=== INFORMATION ===

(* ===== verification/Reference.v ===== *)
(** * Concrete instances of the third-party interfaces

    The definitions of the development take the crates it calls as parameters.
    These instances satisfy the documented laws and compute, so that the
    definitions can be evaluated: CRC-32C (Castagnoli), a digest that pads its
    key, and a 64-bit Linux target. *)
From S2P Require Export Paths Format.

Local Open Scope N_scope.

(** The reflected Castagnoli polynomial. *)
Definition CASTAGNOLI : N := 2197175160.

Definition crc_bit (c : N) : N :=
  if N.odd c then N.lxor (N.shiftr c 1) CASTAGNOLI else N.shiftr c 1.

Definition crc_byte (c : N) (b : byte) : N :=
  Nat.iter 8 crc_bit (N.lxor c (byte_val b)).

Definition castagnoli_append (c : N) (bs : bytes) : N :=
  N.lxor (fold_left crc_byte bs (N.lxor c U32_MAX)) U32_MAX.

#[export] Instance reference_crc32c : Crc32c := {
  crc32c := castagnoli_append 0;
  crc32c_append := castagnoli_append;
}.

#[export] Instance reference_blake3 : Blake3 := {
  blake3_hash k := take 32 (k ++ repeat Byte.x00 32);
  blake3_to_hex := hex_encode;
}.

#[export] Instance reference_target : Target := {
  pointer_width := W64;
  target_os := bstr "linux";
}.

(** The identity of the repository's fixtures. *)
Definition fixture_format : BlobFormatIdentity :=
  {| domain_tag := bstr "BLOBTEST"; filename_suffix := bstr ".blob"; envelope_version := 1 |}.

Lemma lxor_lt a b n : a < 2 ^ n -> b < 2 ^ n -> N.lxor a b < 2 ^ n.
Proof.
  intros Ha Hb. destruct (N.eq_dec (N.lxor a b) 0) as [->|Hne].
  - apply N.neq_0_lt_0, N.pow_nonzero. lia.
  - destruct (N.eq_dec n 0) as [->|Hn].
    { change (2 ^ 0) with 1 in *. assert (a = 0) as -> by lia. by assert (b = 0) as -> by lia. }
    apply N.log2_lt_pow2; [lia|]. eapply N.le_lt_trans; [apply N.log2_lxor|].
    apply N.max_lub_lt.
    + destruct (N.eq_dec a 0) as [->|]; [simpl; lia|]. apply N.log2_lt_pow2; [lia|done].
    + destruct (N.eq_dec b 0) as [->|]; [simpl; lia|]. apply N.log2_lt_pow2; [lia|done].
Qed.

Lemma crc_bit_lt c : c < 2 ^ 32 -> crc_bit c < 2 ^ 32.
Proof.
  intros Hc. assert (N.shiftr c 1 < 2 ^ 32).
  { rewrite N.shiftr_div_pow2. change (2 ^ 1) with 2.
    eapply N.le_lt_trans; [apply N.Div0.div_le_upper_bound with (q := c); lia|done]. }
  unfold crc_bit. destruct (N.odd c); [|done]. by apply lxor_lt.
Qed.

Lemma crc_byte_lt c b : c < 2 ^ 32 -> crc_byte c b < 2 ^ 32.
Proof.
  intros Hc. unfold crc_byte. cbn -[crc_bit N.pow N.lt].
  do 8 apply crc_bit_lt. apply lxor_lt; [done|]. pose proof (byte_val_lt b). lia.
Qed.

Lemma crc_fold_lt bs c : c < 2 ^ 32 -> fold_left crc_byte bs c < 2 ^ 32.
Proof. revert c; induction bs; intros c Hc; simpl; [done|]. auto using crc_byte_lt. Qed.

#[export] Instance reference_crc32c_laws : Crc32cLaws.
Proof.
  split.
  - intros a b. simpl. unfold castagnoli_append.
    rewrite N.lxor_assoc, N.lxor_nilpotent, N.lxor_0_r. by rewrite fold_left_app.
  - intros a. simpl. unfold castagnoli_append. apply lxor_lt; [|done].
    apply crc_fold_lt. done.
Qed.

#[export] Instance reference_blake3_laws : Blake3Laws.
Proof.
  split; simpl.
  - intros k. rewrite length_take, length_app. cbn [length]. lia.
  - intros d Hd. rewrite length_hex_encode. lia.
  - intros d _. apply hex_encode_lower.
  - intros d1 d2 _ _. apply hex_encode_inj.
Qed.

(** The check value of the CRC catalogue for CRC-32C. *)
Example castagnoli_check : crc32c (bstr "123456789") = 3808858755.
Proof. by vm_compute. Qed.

===

## WORK ITEM
Proceeding from the line containing "Definition crc_bit (c" through the line containing "- destruct (N.eq_dec n 0) as [->|Hn].", transcribe the lines above exactly, both end lines included.

## RESULT OF THE EXERCISE
Definition crc_bit (c : N) : N :=
  if N.odd c then N.lxor (N.shiftr c 1) CASTAGNOLI else N.shiftr c 1.

Definition crc_byte (c : N) (b : byte) : N :=
  Nat.iter 8 crc_bit (N.lxor c (byte_val b)).

Definition castagnoli_append (c : N) (bs : bytes) : N :=
  N.lxor (fold_left crc_byte bs (N.lxor c U32_MAX)) U32_MAX.

#[export] Instance reference_crc32c : Crc32c := {
  crc32c := castagnoli_append 0;
  crc32c_append := castagnoli_append;
}.

#[export] Instance reference_blake3 : Blake3 := {
  blake3_hash k := take 32 (k ++ repeat Byte.x00 32);
  blake3_to_hex := hex_encode;
}.

#[export] Instance reference_target : Target := {
  pointer_width := W64;
  target_os := bstr "linux";
}.

(** The identity of the repository's fixtures. *)
Definition fixture_format : BlobFormatIdentity :=
  {| domain_tag := bstr "BLOBTEST"; filename_suffix := bstr ".blob"; envelope_version := 1 |}.

Lemma lxor_lt a b n : a < 2 ^ n -> b < 2 ^ n -> N.lxor a b < 2 ^ n.
Proof.
  intros Ha Hb. destruct (N.eq_dec (N.lxor a b) 0) as [->|Hne].
  - apply N.neq_0_lt_0, N.pow_nonzero. lia.
  - destruct (N.eq_dec n 0) as [->|Hn].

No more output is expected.